[Mb-civic] Maureen Dowd
Mike Blaxill
mblaxill at yahoo.com
Thu Oct 6 08:17:39 PDT 2005
http://www.truthout.org/docs_2005/100505O.shtml
All the President's Women
By Maureen Dowd
The New York Times
Wednesday 05 October 2005
I hope President Bush doesn't have any more
office wives tucked away in the White House.
There are only so many supremely powerful
jobs to give to women who are not qualified to
get them.
The West Wing is a parallel universe to TV's
Wisteria Lane: instead of self-indulgent
desperate housewives wary of sexy nannies, there
are self-sacrificing, buttoned-up nannies serving
as adoring work wives, catering to W.'s every
political, legal and ego-affirming need.
Maybe it's because his mom was not adoring
enough, but more tart and prickly, even telling
her son, the president, not to put his feet up on
her coffee table. Or maybe it's because, as his
wife says, his kinship with his mom gives him a
desire to be around strong, "very natural" women.
But W. loves being surrounded by tough women who
steadfastly devote their entire lives to doting
on him, like the vestal virgins guarding the
sacred fire, serving as custodians for his values
and watchdogs for his reputation.
First he elevated Condi Rice to secretary of
state, even though she had bungled her job as
national security adviser, failing to bring a
sense of urgency to warnings about terrorism
aimed at America before 9/11, and acting more as
an enabler than honest broker in the push to
invade Iraq.
But what were these limitations, considering
the time the workaholic bachelorette logged at
W.'s side in Crawford and Camp David, coaching
him on foreign affairs, talking sports with him,
exercising with him, making him feel like the
most thoughtful, farsighted he-man in the world?
Then he elevated his longtime aide,
speechwriter, memoir ghostwriter and cheerleader
Karen Hughes to undersecretary of state for
public diplomacy, even though it is exceedingly
hard for the 6-foot Texan to try and spin a
billion Muslims whom she doesn't understand the
first thing about.
But who cares about her lack of expertise in
such a critical job, as long as the workaholic
loyalist continues to make her old boss feel like
the most thoughtful, farsighted he-man in the
world?
And now he has nominated his White House
counsel and former personal lawyer, Harriet
Miers, to a crucial swing spot on the Supreme
Court. The stolid Texan, called "Harry" by some
old friends, is a bachelorette who was known for
working long hours, sometimes 16-hour days, and
was a frequent guest at Camp David and the
Crawford ranch, where she helped W. clear brush.

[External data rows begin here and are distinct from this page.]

(* ===== verification/JsonDecodeCorrect.v ===== *)
(** * What decoding builds, and what it refuses

    [represents] says which Lua value a document is; [accepted] and [refused]
    which documents are read at all.  The walk that builds and the walk that
    only checks come to one verdict, on every document. *)

From Stdlib Require Import SpecFloat.
From S2P Require Import Prelude.
From S2P Require Import Utf8.
From S2P Require Import JsonPath.
From S2P Require Import JsonNumber.
From S2P Require Import Lua.
From S2P Require Import JsonEncode.
From S2P Require Import JsonDecode.

Local Open Scope nat_scope.

(** ** Documents *)

Fixpoint yyval_ind' (P : yyval → Prop)
    (Hnull : P YNull) (Hbool : ∀ b, P (YBool b)) (Hnum : ∀ v, P (YNum v)) (Hraw : ∀ t, P (YRaw t))
    (Hstr : ∀ s, P (YStr s)) (Harr : ∀ l, Forall P l → P (YArr l))
    (Hobj : ∀ m, Forall (λ kv, P kv.2) m → P (YObj m)) (y : yyval) : P y :=
  match y with
  | YNull => Hnull
  | YBool b => Hbool b
  | YNum v => Hnum v
  | YRaw t => Hraw t
  | YStr s => Hstr s
  | YArr l => Harr l ((fix items l : Forall P l := match l return Forall P l with
      | [] => Forall_nil_2 _
      | y :: l => Forall_cons_2 P y l (yyval_ind' P Hnull Hbool Hnum Hraw Hstr Harr Hobj y) (items l)
      end) l)
  | YObj m => Hobj m ((fix members m : Forall (λ kv : ykey * yyval, P kv.2) m :=
      match m return Forall (λ kv : ykey * yyval, P kv.2) m with
      | [] => Forall_nil_2 _
      | (k, y) :: m => Forall_cons_2 (λ kv : ykey * yyval, P kv.2) (k, y) m
          (yyval_ind' P Hnull Hbool Hnum Hraw Hstr Harr Hobj y) (members m)
      end) m)
  end.

Definition keys_of (members : list (ykey * yyval)) : list bytes := (λ kv, key_bytes kv.1) <$> members.

(** How many arrays and objects nest in a value. *)
Fixpoint nests (val : yyval) : nat :=
  match val with
  | YArr items => S (foldr max 0 (nests <$> items))
  | YObj members => S (foldr max 0 ((λ kv, nests kv.2) <$> members))
  | _ => 0
  end.

(** No object of a value has a key twice. *)
Fixpoint distinct (val : yyval) : Prop :=
  match val with
  | YArr items => Forall id (distinct <$> items)
  | YObj members => NoDup (keys_of members) ∧ Forall id ((λ kv, distinct kv.2) <$> members)
  | _ => True
  end.

(** The documents decode reads, with [depth] open around them. *)
Definition accepted (max_depth : nat) (dup : bool) (depth : nat) (val : yyval) : Prop :=
  nests val ≤ max_depth - depth ∧ (dup = false → distinct val).

(** The one thing it refuses another for: the first, in the text's order. *)
Inductive refused (max_depth : nat) (dup : bool) : nat → yyval → found → Prop :=
  | refused_array depth items :
      max_depth ≤ depth → refused max_depth dup depth (YArr items) too_deep
  | refused_object depth members :
      max_depth ≤ depth → refused max_depth dup depth (YObj members) too_deep
  | refused_item depth items i item f :
      depth < max_depth → items !! i = Some item →
      Forall (accepted max_depth dup (S depth)) (take i items) →
      refused max_depth dup (S depth) item f →
      refused max_depth dup depth (YArr items) (found_under (Index (Z.of_nat i)) f)
  | refused_key depth members i kv :
      depth < max_depth → dup = false → members !! i = Some kv →
      key_bytes kv.1 ∈ take i (keys_of members) → NoDup (take i (keys_of members)) →
      Forall (λ kv, accepted max_depth dup (S depth) kv.2) (take i members) →
      refused max_depth dup depth (YObj members) (repeats kv.1)
  | refused_member depth members i kv f :
      depth < max_depth → members !! i = Some kv →
      (dup = false → NoDup (take (S i) (keys_of members))) →
      Forall (λ kv, accepted max_depth dup (S depth) kv.2) (take i members) →
      refused max_depth dup (S depth) kv.2 f →
      refused max_depth dup depth (YObj members) (found_under (Key (key_bytes kv.1)) f).

(** The value of a key: its last member's. *)
Fixpoint last_member (members : list (ykey * yyval)) (s : bytes) : option yyval :=
  match members with
  | [] => None
  | kv :: members =>
      match last_member members s with
      | Some item => Some item
      | None => if decide (key_bytes kv.1 = s) then Some kv.2 else None
      end
  end.

Section values.
Context `{JsonModule} (d : decoding).

(** What [null] is read as. *)
Definition null_read : lua_value := default LNil (d_null d).

(** The Lua value a document is, in the tables of [h]. *)
Inductive represents (h : heap) : yyval → lua_value → Prop :=
  | rep_null : represents h YNull null_read
  | rep_bool b : represents h (YBool b) (LBool b)
  | rep_num v : represents h (YNum v) (push_number d v)
  | rep_raw t : represents h (YRaw t) (LString t)
  | rep_str s : represents h (YStr s) (LString s)
  | rep_array items a t :
      h !! a = Some t → table_ok t → t_meta t = Some ARRAY_TYPE →
      (∀ k, (∀ i, i < length items → k ≠ LInt (Z.of_nat i + 1)) → rawget t k = LNil) →
      (∀ i item, items !! i = Some item → represents h item (rawget t (LInt (Z.of_nat i + 1)))) →
      represents h (YArr items) (LTable a)
  | rep_object members a t :
      h !! a = Some t → table_ok t → t_meta t = None →
      (∀ k, (∀ s, k ≠ LString s) → rawget t k = LNil) →
      (∀ s, last_member members s = None → rawget t (LString s) = LNil) →
      (∀ s item, last_member members s = Some item → represents h item (rawget t (LString s))) →
      represents h (YObj members) (LTable a).

Lemma represents_mono h h' val v : h ⊆ h' → represents h val v → represents h' val v.
Proof.
  intros Hsub. revert v. induction val as [| | | | |items IH|members IH] using yyval_ind'; intros w Hr;
    inversion Hr; subst; try by constructor.
  - eapply rep_array; [by eapply lookup_weaken|done..|]. intros i item Hi.
    rewrite Forall_forall in IH. eapply IH; [by eapply list_elem_of_lookup_2|auto].
  - eapply rep_object; [by eapply lookup_weaken|done..|]. intros s item Hs.
    assert (∃ k, (k, item) ∈ members) as [k Hk].
    { clear -Hs. induction members as [|kv members IH]; [done|]. simpl in Hs.
      destruct (last_member members s) eqn:E.
      - injection Hs as ->. destruct IH as [k Hk]; [done|]. exists k. apply elem_of_cons. by right.
      - case_decide; [|done]. injection Hs as <-. exists kv.1. apply elem_of_cons. left. by destruct kv. }
    rewrite Forall_forall in IH. by eapply (IH (k, item)); [|auto].
Qed.

Lemma represents_nil h val v : represents h val v → v = LNil → is_null val = true ∧ null_read = LNil.
Proof.
  intros Hr ->. inversion Hr as [Hn| |v Hv Hp| | | |]; subst; try done.
  unfold push_number in Hp. destruct v as [| |]; [done| |done]. repeat case_match; done.
Qed.

End values.

(** ** The first problem *)

(** A verdict on a value: none, or the refusal [ref] allows. *)
Definition verdict (ok : Prop) (ref : found → Prop) (f : found) : Prop :=
  (f = nothing_found ∧ ok) ∨ (f_problem f ≠ NO_PROBLEM ∧ ref f).

Lemma verdict_none ok ref f : verdict ok ref f → f_problem f = NO_PROBLEM → f = nothing_found ∧ ok.
Proof. intros [?|[? _]]; [done|by intros]. Qed.

Lemma items_verdict walk (ok : yyval → Prop) (ref : yyval → found → Prop) items : ∀ idx,
  Forall (λ item, verdict (ok item) (ref item) (walk item)) items →
  verdict (Forall ok items)
    (λ f, ∃ i item f', items !! i = Some item ∧ Forall ok (take i items) ∧ ref item f' ∧
      f = found_under (Index (Z.of_nat (idx + i))) f')
    (first_in_items walk idx items).
Proof.
  induction items as [|item items IH]; intros idx Hw; [by left|].
  apply Forall_cons in Hw as [Hi Hw]. simpl. case_decide as E.
  - destruct (verdict_none _ _ _ Hi E) as [_ Hok]. destruct (IH (S idx) Hw) as [[-> Hall]|[Hne Hf]].
    + left. split; [done|by constructor].
    + right. split; [done|]. destruct Hf as (i & item' & f' & Hl & Ht & Hr & ->).
      exists (S i), item', f'. split_and!; [done|by constructor|done|]. do 2 f_equal. lia.
  - right. destruct Hi as [[Hn _]|[Hne Hr]]; [by rewrite Hn in E|]. split; [done|].
    exists 0, item, (walk item). split_and!; [done|constructor|done|]. by rewrite Nat.add_0_r.
Qed.

Lemma members_verdict walk (ok : yyval → Prop) (ref : yyval → found → Prop) repeat members : ∀ idx,
  Forall (λ kv, verdict (ok kv.2) (ref kv.2) (walk kv.2)) members →
  verdict ((∀ j, j < length members → idx + j ≠ repeat) ∧ Forall (λ kv, ok kv.2) members)
    (λ f, ∃ i kv, members !! i = Some kv ∧ Forall (λ kv, ok kv.2) (take i members) ∧
      ((idx + i = repeat ∧ f = repeats kv.1) ∨
       ((∀ j, j ≤ i → idx + j ≠ repeat) ∧ ∃ f', ref kv.2 f' ∧ f = found_under (Key (key_bytes kv.1)) f')))
    (first_in_members walk repeat idx members).
Proof.
  induction members as [|kv members IH]; intros idx Hw.
  { left. split_and!; [done|simpl; lia|constructor]. }
  apply Forall_cons in Hw as [Hi Hw]. simpl. destruct (Nat.eqb_spec idx repeat) as [Hr|Hr].
  { right. split; [done|]. exists 0, kv. split_and!; [done|constructor|left; split; [lia|done]]. }
  case_decide as E.
  - destruct (verdict_none _ _ _ Hi E) as [_ Hok]. destruct (IH (S idx) Hw) as [[-> [Hj Hall]]|[Hne Hf]].
    + left. split_and!; [done| |by constructor]. intros [|j] Hj'; [lia|].
      specialize (Hj j ltac:(lia)). lia.
    + right. split; [done|]. destruct Hf as (i & kv' & Hl & Ht & Hcases).
      exists (S i), kv'. split_and!; [done|by constructor|].
      destruct Hcases as [[Heq Hf]|[Hj Hf]]; [left; split; [lia|done]|right; split; [|done]].
      intros [|j] Hji; [lia|]. specialize (Hj j ltac:(lia)). lia.
  - right. destruct Hi as [[Hn _]|[Hne Hrf]]; [by rewrite Hn in E|]. split; [done|].
    exists 0, kv. split_and!; [done|constructor|]. right. split; [intros j Hj; lia|].
    by exists (walk kv.2).
Qed.

Lemma nests_items items n : Forall (λ v, nests v ≤ n) items → foldr max 0 (nests <$> items) ≤ n.
Proof. induction 1; csimpl; lia. Qed.

Lemma accepted_items max_depth dup depth items :
  depth < max_depth → Forall (accepted max_depth dup (S depth)) items →
  accepted max_depth dup depth (YArr items).
Proof.
  intros Hd Hall. split.
  - simpl. pose proof (nests_items items (max_depth - S depth)) as Hn.
    ospecialize (Hn _); [|lia]. eapply Forall_impl; [exact Hall|]. by intros ? [? _].
  - intros Hdup. simpl. apply Forall_fmap. eapply Forall_impl; [exact Hall|].
    intros v [_ Hv]. by apply Hv.
Qed.

Lemma accepted_members max_depth dup depth members :
  depth < max_depth → (dup = false → NoDup (keys_of members)) →
  Forall (λ kv, accepted max_depth dup (S depth) kv.2) members →
  accepted max_depth dup depth (YObj members).
Proof.
  intros Hd Hnd Hall. split.
  - simpl. pose proof (nests_items members.*2 (max_depth - S depth)) as Hn.
    rewrite <- list_fmap_compose in Hn. unfold compose in Hn.
    ospecialize (Hn _); [|lia]. apply Forall_fmap. eapply Forall_impl; [exact Hall|]. by intros ? [? _].
  - intros Hdup. simpl. split; [by apply Hnd|]. apply Forall_fmap. eapply Forall_impl; [exact Hall|].
    intros kv [_ Hv]. by apply Hv.
Qed.

Lemma first_problem_verdict max_depth dup val : ∀ depth,
  verdict (accepted max_depth dup depth val) (refused max_depth dup depth val)
    (first_problem max_depth dup depth val).
Proof.
  induction val as [| | | | |items IH|members IH] using yyval_ind'; intros depth;
    try (left; split; [done|split; [simpl; lia|done]]); simpl;
    (destruct (Nat.leb_spec max_depth depth) as [Hd|Hd]; [right; split; [done|by constructor]|]).
  - destruct (items_verdict (first_problem max_depth dup (S depth)) (accepted max_depth dup (S depth))
      (refused max_depth dup (S depth)) items 0) as [[-> Hall]|[Hne Hf]].
    + eapply Forall_impl; [exact IH|]. intros v Hv. apply Hv.
    + left. split; [done|by apply accepted_items].
    + right. split; [done|]. destruct Hf as (i & item & f & Hi & Ht & Hr & ->).
      by apply refused_item with (item := item).
  - set (repeat := if dup then _ else _).
    assert (dup = false → first_repeat (keys_of members) repeat) as Hrepeat.
    { intros ->. apply repeated_key_index_first. }
    assert (dup = true → repeat = length members) as Hcount by (by intros ->).
    destruct (members_verdict (first_problem max_depth dup (S depth)) (accepted max_depth dup (S depth))
      (refused max_depth dup (S depth)) repeat members 0) as [[-> [Hj Hall]]|[Hne Hf]].
    + eapply Forall_impl; [exact IH|]. intros v Hv. apply Hv.
    + left. split; [done|]. apply accepted_members; [done| |done]. intros Hdup.
      destruct (Hrepeat Hdup) as (Hle & Hnd & _). unfold keys_of in *. rewrite length_fmap in Hle.
      rewrite take_ge in Hnd; [done|]. rewrite length_fmap.
      destruct (decide (repeat < length members)) as [Hlt|]; [|lia]. by destruct (Hj repeat Hlt).
    + right. split; [done|]. destruct Hf as (i & kv & Hi & Ht & [[Heq ->]|[Hj (f & Hr & ->)]]).
      * assert (dup = false) as Hdup.
        { destruct dup; [|done]. rewrite Hcount in Heq by done. apply lookup_lt_Some in Hi. lia. }
        destruct (Hrepeat Hdup) as (_ & Hnd & Hin). simpl in Heq. rewrite <- Heq in *.
        apply refused_key with (i := i); try done.
        destruct Hin as (s & Hs & Hin); [unfold keys_of; rewrite length_fmap; by eapply lookup_lt_Some|].
        unfold keys_of in Hs. rewrite list_lookup_fmap, Hi in Hs. by injection Hs as ->.
      * apply refused_member with (i := i); try done. intros Hdup.
        destruct (Hrepeat Hdup) as (Hle & Hnd & _).
        assert (S i ≤ repeat) as Hlt.
        { destruct (decide (S i ≤ repeat)); [done|]. destruct (Hj repeat); [lia|done]. }
        apply (sublist_NoDup _ (take repeat (keys_of members))); [done|].
        replace (take (S i) (keys_of members)) with (take (S i) (take repeat (keys_of members)))
          by (rewrite take_take; f_equal; lia). apply sublist_take.
Qed.

Lemma refused_not_accepted max_depth dup depth val f :
  refused max_depth dup depth val f → ¬ accepted max_depth dup depth val.
Proof.
  induction 1 as [depth items Hd|depth members Hd|depth items i item f Hd Hi Ht Hr IH
    |depth members i kv Hd Hdup Hi Hin Hnd Ht|depth members i kv f Hd Hi Hnd Ht Hr IH]; intros [Hn Hdist].
  - simpl in Hn. lia.
  - simpl in Hn. lia.
  - apply IH. apply list_elem_of_lookup_2 in Hi. split.
    + simpl in Hn. assert (nests item ≤ foldr max 0 (nests <$> items)); [|lia].
      clear -Hi. induction Hi; csimpl; lia.
    + intros Hdup. specialize (Hdist Hdup). simpl in Hdist. rewrite Forall_fmap, Forall_forall in Hdist.
      by apply Hdist.
  - destruct (Hdist Hdup) as [Hnd' _]. apply list_elem_of_lookup_1 in Hin as [j Hj].
    pose proof (lookup_lt_Some _ _ _ Hj) as Hlt. rewrite length_take in Hlt.
    rewrite lookup_take in Hj. case_decide; [|done].
    assert (keys_of members !! i = Some (key_bytes kv.1)) as Hk
      by (unfold keys_of; by rewrite list_lookup_fmap, Hi).
    pose proof (NoDup_lookup _ _ _ _ Hnd' Hj Hk). lia.
  - apply IH. apply list_elem_of_lookup_2 in Hi. split.
    + simpl in Hn. assert (nests kv.2 ≤ foldr max 0 ((λ kv, nests kv.2) <$> members)); [|lia].
      clear -Hi. induction Hi; csimpl; lia.
    + intros Hdup. destruct (Hdist Hdup) as [_ Hall]. rewrite Forall_fmap, Forall_forall in Hall.
      by apply (Hall kv).
Qed.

Like Ms. Hughes and Laura Bush, she's a
graduate of Southern Methodist, and she has
always been there for W. In 1998, during his
re-election race for governor, Harry handled the
first questions about whether Mr. Bush had
received favorable treatment to get into the
Texas Air National Guard to avoid the draft.
Though the former Democrat once gave a grand to
Al Gore in '88, she passed the loyalty test for
W. during the Bush v. Gore standoff in 2000, when
she recruited conservative lawyers to work for
the Bush scion in Tallahassee.
But who cares whether she has no judicial
experience, and that no one knows what she
believes or how she would rule from a bench she's
never been behind, as long as the reason her
views are so mysterious is that she's
subordinated them to W.'s, making him feel like
the most thoughtful, farsighted he-man in the
world?
David Frum, the former White House
speechwriter and conservative commentator,
reported on his blog that Ms. Miers once told him
that W. was the most brilliant man she knew.

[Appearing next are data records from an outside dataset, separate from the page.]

Lemma decoded h text null max_depth json5 big lone record hash dup line column prefix opened h' v :
  null ≠ LNil →
  json_decode h text null max_depth json5 big lone record hash dup line column prefix opened = (h', Answers v) →
  ∃ r d doc, decode_options text null max_depth json5 big lone record hash dup line column prefix opened = inl (r, d) ∧
    document_of r doc ∧ d_null d = Some null ∧ represents d h' doc v.
Proof.
  intros Hnull. unfold json_decode.
  destruct (decode_options _ _ _ _ _ _ _ _ _ _ _ _ _) as [[r d]|message] eqn:Eo; [|done].
  assert (d_null d = Some null) as Hd.
  { clear -Eo Hnull. unfold decode_options in Eo. repeat case_match; simplify_eq; done. }
  unfold read_text. destruct (read_repaired r) as [r' [doc|err]] eqn:Er; simpl; [|done]. apply read_document in Er as Hdoc.
  destruct (push_value_builds d doc (r_opened r') h) as (new & Hnew & Hh & Hb).
  destruct (push_value d (r_opened r') h doc) as [h1 [v1|f]]; [|done]. simpl in Hh, Hb. intros [= <- <-].
  destruct Hb as [_ Hrep]. exists r, d, doc. split_and!; [done..|].
  subst h1. eapply represents_mono; [|exact Hrep]. by apply map_union_subseteq_r.
Qed.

Bushie and Harriet share the same born-again
Christian faith, which they came to in midlife,
deciding to adopt Jesus Christ as their saviors.
The Washington Post reported that she tithes to
the Valley View Christian Church in Dallas,
"where antiabortion literature is sometimes
distributed and tapes from the conservative group
Focus on the Family are sometimes screened," and
where, when she returns, Ms. Miers asks
well-wishers to pray for her and the president.
Born Catholic, she switched to evangelical
Christianity in her mid-30's and began to
identify more with the Republicans than the
Democrats, The Times reports today; she joined
the missions committee of her church, which
opposed legalized abortion, and one former
political associate said that Ms. Miers told her
she had been in favor of a woman's right to have
an abortion when she was younger, but that her
views hardened against abortion once she became
born again.
W. is asking for a triple leap of faith. He
has faith in Ms. Miers as his lawyer and as a
woman who shares his faith. And we're expected to
have faith in his faith and her faith, and her
opinions that derive from her faith that could
change the balance of the court and affect
women's rights for the next generation.
That's a little bit too much faith, isn't it?